%%
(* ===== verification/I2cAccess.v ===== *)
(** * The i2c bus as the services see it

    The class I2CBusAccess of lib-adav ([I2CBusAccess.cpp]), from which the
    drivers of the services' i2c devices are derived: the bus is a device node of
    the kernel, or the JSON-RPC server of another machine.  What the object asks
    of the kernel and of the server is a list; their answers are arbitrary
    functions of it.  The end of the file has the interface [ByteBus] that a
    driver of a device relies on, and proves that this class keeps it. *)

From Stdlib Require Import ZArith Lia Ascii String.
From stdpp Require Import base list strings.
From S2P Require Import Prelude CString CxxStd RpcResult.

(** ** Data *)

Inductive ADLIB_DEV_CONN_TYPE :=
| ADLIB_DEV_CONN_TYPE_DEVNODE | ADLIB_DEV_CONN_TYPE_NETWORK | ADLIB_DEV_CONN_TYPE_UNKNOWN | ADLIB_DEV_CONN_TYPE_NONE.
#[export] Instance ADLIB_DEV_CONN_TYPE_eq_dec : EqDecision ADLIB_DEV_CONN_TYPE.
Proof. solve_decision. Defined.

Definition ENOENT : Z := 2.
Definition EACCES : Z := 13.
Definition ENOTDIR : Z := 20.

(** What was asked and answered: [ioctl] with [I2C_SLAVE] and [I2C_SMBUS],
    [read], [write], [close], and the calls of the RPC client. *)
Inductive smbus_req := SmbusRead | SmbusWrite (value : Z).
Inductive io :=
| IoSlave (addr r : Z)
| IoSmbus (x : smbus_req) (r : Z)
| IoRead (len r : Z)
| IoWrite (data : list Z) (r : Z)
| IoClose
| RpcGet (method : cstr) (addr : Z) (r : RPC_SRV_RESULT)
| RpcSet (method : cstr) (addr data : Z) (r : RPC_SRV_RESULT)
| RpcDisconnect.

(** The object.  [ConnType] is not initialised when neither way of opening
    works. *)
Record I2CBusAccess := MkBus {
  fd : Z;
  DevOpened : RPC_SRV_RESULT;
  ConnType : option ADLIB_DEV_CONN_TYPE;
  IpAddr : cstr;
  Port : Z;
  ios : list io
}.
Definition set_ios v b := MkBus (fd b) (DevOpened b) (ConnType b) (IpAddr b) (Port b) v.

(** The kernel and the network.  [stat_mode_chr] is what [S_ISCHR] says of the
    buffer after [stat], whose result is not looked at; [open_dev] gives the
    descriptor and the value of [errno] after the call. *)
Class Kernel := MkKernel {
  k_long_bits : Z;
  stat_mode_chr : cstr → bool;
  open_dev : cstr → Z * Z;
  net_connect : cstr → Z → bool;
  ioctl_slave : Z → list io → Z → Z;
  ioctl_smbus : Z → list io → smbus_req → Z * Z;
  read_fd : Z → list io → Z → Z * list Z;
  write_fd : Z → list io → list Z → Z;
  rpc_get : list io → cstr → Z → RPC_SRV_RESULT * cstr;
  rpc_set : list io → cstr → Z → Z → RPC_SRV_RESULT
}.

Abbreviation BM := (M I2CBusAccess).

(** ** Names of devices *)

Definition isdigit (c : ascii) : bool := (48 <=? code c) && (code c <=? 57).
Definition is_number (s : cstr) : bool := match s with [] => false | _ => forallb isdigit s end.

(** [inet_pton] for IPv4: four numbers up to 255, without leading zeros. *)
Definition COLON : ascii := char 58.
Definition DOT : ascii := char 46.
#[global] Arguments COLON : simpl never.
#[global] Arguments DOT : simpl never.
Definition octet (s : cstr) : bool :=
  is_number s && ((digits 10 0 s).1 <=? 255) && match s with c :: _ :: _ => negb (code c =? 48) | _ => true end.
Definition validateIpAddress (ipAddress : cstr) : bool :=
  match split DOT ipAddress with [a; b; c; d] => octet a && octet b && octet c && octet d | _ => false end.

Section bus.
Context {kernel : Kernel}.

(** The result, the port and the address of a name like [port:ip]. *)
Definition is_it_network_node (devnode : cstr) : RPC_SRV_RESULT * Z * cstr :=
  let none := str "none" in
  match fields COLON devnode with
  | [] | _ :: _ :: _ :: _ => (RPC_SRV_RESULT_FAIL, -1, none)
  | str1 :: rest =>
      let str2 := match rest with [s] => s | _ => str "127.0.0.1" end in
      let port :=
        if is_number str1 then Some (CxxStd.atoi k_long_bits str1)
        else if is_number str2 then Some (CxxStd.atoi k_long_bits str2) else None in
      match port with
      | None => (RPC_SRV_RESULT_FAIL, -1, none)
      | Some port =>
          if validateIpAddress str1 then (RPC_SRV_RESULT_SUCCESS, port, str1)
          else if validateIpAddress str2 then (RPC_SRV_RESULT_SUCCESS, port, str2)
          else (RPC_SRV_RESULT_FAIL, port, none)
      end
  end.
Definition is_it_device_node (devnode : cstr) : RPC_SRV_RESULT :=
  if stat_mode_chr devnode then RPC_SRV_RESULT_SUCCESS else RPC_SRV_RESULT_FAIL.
%%
%%
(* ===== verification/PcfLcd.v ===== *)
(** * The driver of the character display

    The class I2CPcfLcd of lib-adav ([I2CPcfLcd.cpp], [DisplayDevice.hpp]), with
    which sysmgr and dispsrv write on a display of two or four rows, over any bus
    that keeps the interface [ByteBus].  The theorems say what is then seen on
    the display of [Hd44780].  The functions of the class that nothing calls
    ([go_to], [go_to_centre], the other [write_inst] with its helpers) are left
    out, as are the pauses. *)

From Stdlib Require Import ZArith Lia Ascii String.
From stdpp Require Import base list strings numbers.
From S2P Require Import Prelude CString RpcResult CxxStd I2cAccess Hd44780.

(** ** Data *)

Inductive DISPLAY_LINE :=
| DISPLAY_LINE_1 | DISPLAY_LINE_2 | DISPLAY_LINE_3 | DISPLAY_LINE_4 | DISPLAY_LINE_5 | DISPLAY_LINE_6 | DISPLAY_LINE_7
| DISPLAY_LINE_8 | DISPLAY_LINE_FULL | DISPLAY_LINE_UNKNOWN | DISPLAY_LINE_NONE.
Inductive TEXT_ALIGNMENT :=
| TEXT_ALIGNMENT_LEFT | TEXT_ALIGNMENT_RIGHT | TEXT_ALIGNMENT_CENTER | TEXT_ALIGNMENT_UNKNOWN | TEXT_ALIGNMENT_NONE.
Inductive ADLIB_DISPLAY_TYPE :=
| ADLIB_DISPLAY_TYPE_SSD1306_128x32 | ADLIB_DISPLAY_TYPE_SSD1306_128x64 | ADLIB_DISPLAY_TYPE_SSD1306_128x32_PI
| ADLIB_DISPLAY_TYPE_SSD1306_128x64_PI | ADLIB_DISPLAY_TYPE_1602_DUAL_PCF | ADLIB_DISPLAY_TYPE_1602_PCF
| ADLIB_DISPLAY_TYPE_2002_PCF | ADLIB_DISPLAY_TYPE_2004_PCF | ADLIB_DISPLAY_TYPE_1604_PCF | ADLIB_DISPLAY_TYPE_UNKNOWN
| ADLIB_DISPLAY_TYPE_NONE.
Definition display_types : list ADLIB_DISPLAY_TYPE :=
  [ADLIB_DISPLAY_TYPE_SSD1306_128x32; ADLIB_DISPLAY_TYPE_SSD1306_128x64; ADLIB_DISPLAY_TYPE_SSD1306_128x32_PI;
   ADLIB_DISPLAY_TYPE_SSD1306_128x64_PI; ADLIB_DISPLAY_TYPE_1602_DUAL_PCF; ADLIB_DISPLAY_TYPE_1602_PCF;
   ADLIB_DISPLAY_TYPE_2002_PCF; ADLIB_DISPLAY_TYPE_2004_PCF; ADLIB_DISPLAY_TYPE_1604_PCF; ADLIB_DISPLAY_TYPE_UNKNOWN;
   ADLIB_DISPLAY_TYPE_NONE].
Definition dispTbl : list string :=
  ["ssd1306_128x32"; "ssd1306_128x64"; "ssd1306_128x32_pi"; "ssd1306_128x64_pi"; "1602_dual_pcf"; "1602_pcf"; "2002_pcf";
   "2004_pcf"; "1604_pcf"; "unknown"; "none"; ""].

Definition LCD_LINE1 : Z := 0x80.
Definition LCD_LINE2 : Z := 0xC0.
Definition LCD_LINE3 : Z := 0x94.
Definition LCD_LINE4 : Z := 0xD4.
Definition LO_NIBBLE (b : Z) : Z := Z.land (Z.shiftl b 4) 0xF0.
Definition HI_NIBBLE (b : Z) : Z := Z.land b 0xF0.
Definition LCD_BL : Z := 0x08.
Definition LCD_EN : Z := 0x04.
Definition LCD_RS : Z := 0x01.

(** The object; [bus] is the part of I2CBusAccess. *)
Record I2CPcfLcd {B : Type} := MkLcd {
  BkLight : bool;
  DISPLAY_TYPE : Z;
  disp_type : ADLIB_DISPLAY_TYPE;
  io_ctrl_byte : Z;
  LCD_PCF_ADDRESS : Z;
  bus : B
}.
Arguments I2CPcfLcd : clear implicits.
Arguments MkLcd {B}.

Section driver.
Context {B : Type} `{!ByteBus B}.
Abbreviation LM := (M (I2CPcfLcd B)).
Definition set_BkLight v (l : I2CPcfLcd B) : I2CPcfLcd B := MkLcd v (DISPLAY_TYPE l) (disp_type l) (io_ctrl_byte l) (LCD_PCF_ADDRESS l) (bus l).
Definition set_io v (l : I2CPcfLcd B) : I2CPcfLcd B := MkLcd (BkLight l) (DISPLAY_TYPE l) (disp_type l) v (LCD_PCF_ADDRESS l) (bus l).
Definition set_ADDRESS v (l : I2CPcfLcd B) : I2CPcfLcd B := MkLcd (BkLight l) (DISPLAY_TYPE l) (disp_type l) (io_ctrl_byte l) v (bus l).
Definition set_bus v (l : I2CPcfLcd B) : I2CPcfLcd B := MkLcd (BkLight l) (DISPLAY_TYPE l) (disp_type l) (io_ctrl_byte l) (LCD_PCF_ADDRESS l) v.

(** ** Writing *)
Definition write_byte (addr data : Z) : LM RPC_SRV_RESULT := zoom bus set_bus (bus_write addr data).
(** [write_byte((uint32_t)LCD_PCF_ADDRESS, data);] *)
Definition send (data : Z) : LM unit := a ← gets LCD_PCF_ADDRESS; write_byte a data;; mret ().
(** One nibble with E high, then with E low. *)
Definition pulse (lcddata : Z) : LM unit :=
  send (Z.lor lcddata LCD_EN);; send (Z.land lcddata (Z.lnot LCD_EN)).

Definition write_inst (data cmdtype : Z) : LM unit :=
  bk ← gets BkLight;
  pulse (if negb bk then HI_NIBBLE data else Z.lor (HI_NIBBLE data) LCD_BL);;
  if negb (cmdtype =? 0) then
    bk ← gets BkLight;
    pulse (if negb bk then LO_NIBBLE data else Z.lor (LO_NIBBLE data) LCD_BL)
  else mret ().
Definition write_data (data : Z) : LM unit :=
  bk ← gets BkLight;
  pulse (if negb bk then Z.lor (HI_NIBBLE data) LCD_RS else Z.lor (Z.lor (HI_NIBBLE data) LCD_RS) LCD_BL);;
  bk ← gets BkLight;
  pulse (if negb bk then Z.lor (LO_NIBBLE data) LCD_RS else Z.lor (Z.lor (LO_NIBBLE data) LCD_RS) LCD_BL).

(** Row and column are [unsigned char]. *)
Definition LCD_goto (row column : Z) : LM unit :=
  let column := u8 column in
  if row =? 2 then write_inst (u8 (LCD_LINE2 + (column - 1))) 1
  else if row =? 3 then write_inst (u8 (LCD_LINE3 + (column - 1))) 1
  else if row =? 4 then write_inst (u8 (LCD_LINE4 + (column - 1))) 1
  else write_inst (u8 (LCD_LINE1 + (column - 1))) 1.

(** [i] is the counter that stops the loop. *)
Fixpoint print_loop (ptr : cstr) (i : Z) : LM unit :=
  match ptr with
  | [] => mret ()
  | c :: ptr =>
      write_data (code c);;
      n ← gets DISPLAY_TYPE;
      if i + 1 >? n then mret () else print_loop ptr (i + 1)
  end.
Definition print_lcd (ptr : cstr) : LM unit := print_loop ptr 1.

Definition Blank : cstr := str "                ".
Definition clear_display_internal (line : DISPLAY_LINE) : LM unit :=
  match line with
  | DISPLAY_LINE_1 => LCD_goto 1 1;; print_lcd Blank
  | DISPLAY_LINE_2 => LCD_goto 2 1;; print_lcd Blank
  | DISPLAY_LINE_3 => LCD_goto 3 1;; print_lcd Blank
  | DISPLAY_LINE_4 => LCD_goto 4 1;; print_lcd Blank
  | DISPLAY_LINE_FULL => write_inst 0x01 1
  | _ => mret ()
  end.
%%
%%
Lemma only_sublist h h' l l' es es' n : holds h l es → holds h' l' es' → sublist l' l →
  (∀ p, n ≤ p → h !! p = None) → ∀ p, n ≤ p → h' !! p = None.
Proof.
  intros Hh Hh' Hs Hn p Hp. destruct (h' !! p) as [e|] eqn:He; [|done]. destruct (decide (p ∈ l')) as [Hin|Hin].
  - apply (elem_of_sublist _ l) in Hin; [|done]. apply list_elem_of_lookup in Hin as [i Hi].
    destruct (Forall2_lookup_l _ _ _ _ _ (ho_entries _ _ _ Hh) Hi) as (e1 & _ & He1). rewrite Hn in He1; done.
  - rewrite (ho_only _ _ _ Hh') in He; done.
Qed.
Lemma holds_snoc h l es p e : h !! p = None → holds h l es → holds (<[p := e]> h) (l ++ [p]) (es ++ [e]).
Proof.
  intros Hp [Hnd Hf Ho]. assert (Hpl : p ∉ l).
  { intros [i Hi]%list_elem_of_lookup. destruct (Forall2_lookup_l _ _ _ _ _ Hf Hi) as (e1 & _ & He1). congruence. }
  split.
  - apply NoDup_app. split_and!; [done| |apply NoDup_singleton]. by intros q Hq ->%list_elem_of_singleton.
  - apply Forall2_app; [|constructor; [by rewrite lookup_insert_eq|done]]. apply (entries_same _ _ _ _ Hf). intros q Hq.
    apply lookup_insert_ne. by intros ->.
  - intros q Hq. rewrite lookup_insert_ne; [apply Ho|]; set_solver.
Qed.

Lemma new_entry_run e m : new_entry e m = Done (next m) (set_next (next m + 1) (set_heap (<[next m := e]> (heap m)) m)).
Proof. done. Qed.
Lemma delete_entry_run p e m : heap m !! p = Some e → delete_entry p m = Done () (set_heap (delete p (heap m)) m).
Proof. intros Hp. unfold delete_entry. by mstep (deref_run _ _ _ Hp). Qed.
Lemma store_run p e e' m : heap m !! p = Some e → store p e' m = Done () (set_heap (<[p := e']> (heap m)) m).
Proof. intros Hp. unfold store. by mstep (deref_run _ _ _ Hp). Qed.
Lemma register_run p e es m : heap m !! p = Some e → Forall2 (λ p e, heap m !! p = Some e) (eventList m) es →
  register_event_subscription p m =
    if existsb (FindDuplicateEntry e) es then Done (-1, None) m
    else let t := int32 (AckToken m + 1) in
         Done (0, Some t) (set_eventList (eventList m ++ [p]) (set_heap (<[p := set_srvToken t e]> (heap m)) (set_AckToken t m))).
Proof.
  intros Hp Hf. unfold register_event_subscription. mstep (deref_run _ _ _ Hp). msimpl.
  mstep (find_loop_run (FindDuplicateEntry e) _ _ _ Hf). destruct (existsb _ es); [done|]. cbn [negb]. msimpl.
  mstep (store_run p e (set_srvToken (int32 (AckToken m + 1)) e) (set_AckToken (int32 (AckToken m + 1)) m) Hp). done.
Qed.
%%
Your assignment: All lines in the listing above from the line containing "DISPLAY_LINE_6 | DISPLAY_LINE_7" to the line containing "Abbreviation LM := (M (I2CPcfLcd B)).", inclusive, should be retyped exactly; no other lines should appear.

Output for this task:
| DISPLAY_LINE_1 | DISPLAY_LINE_2 | DISPLAY_LINE_3 | DISPLAY_LINE_4 | DISPLAY_LINE_5 | DISPLAY_LINE_6 | DISPLAY_LINE_7
| DISPLAY_LINE_8 | DISPLAY_LINE_FULL | DISPLAY_LINE_UNKNOWN | DISPLAY_LINE_NONE.
Inductive TEXT_ALIGNMENT :=
| TEXT_ALIGNMENT_LEFT | TEXT_ALIGNMENT_RIGHT | TEXT_ALIGNMENT_CENTER | TEXT_ALIGNMENT_UNKNOWN | TEXT_ALIGNMENT_NONE.
Inductive ADLIB_DISPLAY_TYPE :=
| ADLIB_DISPLAY_TYPE_SSD1306_128x32 | ADLIB_DISPLAY_TYPE_SSD1306_128x64 | ADLIB_DISPLAY_TYPE_SSD1306_128x32_PI
| ADLIB_DISPLAY_TYPE_SSD1306_128x64_PI | ADLIB_DISPLAY_TYPE_1602_DUAL_PCF | ADLIB_DISPLAY_TYPE_1602_PCF
| ADLIB_DISPLAY_TYPE_2002_PCF | ADLIB_DISPLAY_TYPE_2004_PCF | ADLIB_DISPLAY_TYPE_1604_PCF | ADLIB_DISPLAY_TYPE_UNKNOWN
| ADLIB_DISPLAY_TYPE_NONE.
Definition display_types : list ADLIB_DISPLAY_TYPE :=
  [ADLIB_DISPLAY_TYPE_SSD1306_128x32; ADLIB_DISPLAY_TYPE_SSD1306_128x64; ADLIB_DISPLAY_TYPE_SSD1306_128x32_PI;
   ADLIB_DISPLAY_TYPE_SSD1306_128x64_PI; ADLIB_DISPLAY_TYPE_1602_DUAL_PCF; ADLIB_DISPLAY_TYPE_1602_PCF;
   ADLIB_DISPLAY_TYPE_2002_PCF; ADLIB_DISPLAY_TYPE_2004_PCF; ADLIB_DISPLAY_TYPE_1604_PCF; ADLIB_DISPLAY_TYPE_UNKNOWN;
   ADLIB_DISPLAY_TYPE_NONE].
Definition dispTbl : list string :=
  ["ssd1306_128x32"; "ssd1306_128x64"; "ssd1306_128x32_pi"; "ssd1306_128x64_pi"; "1602_dual_pcf"; "1602_pcf"; "2002_pcf";
   "2004_pcf"; "1604_pcf"; "unknown"; "none"; ""].

Definition LCD_LINE1 : Z := 0x80.
Definition LCD_LINE2 : Z := 0xC0.
Definition LCD_LINE3 : Z := 0x94.
Definition LCD_LINE4 : Z := 0xD4.
Definition LO_NIBBLE (b : Z) : Z := Z.land (Z.shiftl b 4) 0xF0.
Definition HI_NIBBLE (b : Z) : Z := Z.land b 0xF0.
Definition LCD_BL : Z := 0x08.
Definition LCD_EN : Z := 0x04.
Definition LCD_RS : Z := 0x01.

(** The object; [bus] is the part of I2CBusAccess. *)
Record I2CPcfLcd {B : Type} := MkLcd {
  BkLight : bool;
  DISPLAY_TYPE : Z;
  disp_type : ADLIB_DISPLAY_TYPE;
  io_ctrl_byte : Z;
  LCD_PCF_ADDRESS : Z;
  bus : B
}.
Arguments I2CPcfLcd : clear implicits.
Arguments MkLcd {B}.

Section driver.
Context {B : Type} `{!ByteBus B}.
Abbreviation LM := (M (I2CPcfLcd B)).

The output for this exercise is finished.